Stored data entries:
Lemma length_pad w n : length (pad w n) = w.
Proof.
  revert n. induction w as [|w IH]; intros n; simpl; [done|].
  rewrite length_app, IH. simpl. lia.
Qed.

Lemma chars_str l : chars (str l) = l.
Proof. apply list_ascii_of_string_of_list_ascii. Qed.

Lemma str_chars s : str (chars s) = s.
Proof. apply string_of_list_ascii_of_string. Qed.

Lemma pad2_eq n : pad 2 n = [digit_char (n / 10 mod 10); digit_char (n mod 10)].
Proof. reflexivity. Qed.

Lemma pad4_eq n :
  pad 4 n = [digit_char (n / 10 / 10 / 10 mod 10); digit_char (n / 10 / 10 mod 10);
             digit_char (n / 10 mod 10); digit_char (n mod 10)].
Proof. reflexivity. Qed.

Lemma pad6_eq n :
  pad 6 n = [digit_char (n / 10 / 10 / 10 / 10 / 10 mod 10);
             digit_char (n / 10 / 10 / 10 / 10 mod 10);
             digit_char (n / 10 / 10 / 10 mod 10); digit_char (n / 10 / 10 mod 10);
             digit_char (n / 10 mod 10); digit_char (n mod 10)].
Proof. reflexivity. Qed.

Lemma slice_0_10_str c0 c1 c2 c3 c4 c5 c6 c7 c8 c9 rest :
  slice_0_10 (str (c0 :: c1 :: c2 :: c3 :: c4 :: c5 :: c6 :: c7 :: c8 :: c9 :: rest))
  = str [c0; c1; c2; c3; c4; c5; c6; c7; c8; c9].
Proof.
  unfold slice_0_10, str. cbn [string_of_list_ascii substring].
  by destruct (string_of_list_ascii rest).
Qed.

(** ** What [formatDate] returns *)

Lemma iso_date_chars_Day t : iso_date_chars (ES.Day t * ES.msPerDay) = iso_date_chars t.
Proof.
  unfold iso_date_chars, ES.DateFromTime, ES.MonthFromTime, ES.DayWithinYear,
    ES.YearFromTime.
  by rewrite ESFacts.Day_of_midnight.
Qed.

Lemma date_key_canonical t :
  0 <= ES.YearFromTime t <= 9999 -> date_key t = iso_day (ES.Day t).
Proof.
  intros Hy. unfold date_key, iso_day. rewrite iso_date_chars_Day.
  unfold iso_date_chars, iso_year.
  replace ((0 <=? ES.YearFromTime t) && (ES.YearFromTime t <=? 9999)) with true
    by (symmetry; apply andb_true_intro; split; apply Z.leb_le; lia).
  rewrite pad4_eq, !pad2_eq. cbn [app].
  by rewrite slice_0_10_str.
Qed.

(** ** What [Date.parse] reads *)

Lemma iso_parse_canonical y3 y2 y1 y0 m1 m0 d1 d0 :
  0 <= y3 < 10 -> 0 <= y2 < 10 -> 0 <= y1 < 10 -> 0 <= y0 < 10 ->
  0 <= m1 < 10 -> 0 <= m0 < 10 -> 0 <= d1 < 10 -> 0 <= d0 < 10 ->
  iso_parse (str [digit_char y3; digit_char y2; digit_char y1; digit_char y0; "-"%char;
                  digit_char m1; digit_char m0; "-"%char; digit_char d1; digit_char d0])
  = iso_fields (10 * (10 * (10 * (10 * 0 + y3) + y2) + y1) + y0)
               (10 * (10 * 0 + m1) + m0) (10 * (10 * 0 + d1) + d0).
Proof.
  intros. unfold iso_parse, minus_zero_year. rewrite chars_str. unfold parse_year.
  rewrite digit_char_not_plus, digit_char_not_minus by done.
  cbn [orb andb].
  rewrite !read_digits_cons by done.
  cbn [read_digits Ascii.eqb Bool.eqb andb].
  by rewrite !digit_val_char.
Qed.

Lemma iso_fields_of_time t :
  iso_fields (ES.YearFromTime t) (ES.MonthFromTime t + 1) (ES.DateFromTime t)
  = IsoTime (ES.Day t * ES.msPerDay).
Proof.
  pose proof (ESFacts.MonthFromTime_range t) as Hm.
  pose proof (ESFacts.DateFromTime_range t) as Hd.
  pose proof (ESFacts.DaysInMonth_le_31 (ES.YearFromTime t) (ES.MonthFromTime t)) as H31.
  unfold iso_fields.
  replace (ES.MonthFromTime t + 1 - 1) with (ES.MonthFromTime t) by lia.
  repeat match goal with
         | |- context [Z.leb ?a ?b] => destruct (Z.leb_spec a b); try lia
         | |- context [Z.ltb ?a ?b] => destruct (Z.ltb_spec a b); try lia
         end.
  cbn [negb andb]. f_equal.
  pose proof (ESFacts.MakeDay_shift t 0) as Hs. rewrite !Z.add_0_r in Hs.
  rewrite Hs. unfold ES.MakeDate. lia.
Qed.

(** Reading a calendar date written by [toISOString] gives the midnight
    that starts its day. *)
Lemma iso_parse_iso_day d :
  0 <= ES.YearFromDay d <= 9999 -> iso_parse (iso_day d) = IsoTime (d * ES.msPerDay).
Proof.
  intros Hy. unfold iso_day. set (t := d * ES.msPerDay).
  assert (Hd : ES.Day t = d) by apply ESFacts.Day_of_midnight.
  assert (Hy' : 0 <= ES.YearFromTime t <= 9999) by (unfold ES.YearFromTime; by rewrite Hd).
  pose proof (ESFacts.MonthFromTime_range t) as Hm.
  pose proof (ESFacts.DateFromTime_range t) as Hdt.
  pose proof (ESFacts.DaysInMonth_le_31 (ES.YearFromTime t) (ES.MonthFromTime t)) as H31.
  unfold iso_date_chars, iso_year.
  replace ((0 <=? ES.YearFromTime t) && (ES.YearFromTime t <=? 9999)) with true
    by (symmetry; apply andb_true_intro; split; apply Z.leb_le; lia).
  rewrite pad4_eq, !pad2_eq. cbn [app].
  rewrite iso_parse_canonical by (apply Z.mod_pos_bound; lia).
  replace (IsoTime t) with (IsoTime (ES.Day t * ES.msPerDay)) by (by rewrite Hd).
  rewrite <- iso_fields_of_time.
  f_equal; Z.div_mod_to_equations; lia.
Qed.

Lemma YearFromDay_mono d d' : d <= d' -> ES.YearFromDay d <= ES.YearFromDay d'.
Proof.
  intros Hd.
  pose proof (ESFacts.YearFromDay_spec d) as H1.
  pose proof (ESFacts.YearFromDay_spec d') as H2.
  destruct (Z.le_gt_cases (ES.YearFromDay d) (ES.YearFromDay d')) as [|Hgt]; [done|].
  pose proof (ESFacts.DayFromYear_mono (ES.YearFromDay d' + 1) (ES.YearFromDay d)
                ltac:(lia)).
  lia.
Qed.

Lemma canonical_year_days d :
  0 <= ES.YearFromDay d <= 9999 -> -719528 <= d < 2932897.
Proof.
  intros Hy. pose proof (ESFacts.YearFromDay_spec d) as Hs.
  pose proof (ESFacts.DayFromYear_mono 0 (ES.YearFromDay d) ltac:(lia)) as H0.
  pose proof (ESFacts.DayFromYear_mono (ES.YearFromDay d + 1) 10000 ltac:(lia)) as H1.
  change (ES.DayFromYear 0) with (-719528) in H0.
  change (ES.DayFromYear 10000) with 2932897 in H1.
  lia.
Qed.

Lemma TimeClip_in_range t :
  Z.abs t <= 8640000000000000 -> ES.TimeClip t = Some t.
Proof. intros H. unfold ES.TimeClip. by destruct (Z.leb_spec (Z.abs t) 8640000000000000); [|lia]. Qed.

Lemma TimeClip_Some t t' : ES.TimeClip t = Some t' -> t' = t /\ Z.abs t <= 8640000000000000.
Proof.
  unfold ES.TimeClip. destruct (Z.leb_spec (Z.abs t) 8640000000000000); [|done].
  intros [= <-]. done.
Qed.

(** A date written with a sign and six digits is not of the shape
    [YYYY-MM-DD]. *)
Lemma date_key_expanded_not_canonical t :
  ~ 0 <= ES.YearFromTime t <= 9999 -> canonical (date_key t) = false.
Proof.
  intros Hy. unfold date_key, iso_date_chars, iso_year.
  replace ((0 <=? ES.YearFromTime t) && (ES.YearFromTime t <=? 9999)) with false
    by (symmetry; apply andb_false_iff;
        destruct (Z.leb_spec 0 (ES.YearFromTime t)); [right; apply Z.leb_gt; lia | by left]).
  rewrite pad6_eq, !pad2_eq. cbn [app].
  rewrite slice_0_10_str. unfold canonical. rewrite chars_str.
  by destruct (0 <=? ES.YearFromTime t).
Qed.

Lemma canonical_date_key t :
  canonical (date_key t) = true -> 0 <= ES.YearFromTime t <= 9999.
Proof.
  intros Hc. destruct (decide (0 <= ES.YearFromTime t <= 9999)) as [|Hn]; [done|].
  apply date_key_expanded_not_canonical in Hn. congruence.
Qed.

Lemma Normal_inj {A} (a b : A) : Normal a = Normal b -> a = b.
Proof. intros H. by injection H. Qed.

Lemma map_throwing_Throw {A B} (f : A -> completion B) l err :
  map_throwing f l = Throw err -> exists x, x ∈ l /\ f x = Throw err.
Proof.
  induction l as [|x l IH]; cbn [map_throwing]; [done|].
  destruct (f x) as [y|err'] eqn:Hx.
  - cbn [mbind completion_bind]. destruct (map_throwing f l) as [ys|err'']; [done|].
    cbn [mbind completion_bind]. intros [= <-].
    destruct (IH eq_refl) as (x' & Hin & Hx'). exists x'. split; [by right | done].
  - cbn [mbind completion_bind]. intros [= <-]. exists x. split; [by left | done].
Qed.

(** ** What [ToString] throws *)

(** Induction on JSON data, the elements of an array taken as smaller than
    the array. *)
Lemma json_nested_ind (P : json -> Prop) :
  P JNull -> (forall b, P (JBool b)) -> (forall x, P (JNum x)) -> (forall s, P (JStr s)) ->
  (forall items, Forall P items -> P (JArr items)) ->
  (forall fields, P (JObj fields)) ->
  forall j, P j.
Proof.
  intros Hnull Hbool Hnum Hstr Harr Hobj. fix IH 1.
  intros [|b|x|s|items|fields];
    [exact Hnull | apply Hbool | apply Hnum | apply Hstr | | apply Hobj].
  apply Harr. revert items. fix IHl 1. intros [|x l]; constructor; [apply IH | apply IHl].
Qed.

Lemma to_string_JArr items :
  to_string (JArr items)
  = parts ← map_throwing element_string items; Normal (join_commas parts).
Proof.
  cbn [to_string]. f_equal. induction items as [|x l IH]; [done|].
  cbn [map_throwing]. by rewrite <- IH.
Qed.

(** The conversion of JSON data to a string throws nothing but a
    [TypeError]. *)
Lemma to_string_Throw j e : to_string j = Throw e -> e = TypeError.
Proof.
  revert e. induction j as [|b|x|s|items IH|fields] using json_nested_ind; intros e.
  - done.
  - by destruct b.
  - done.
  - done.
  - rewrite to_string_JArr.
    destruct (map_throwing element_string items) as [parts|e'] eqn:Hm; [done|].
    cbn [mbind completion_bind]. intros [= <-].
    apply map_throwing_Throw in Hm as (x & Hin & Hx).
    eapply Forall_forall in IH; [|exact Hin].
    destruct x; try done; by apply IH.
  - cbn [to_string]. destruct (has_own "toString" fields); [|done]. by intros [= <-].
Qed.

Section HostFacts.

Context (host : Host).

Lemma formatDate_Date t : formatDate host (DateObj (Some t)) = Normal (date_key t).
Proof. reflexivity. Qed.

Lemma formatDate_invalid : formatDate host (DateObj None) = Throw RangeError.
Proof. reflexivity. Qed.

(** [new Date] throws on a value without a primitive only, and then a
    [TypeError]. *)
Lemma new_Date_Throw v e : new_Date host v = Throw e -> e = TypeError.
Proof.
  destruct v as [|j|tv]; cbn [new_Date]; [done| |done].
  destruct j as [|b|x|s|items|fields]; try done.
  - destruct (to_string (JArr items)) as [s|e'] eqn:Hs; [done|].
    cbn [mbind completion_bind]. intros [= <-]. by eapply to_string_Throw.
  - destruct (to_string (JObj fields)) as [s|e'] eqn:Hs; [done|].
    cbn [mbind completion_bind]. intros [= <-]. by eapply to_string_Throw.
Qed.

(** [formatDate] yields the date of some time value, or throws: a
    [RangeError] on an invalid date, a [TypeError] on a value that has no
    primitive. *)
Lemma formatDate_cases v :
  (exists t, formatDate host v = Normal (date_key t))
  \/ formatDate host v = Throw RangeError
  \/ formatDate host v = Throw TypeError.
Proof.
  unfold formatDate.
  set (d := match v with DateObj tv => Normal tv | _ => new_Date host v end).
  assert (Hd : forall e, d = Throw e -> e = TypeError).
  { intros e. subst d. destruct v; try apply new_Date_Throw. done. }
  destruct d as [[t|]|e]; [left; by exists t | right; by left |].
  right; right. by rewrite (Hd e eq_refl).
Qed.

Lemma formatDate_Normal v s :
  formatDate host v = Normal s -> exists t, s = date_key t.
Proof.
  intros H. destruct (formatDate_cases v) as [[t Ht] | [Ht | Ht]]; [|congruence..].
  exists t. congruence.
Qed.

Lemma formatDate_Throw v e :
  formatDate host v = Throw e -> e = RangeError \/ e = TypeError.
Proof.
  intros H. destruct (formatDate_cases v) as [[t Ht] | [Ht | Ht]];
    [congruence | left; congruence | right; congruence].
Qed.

> _Your task_
Search the data above for the word "written". Copy each line it is in.

> _Result of the exercise_
(** Reading a calendar date written by [toISOString] gives the midnight
(** A date written with a sign and six digits is not of the shape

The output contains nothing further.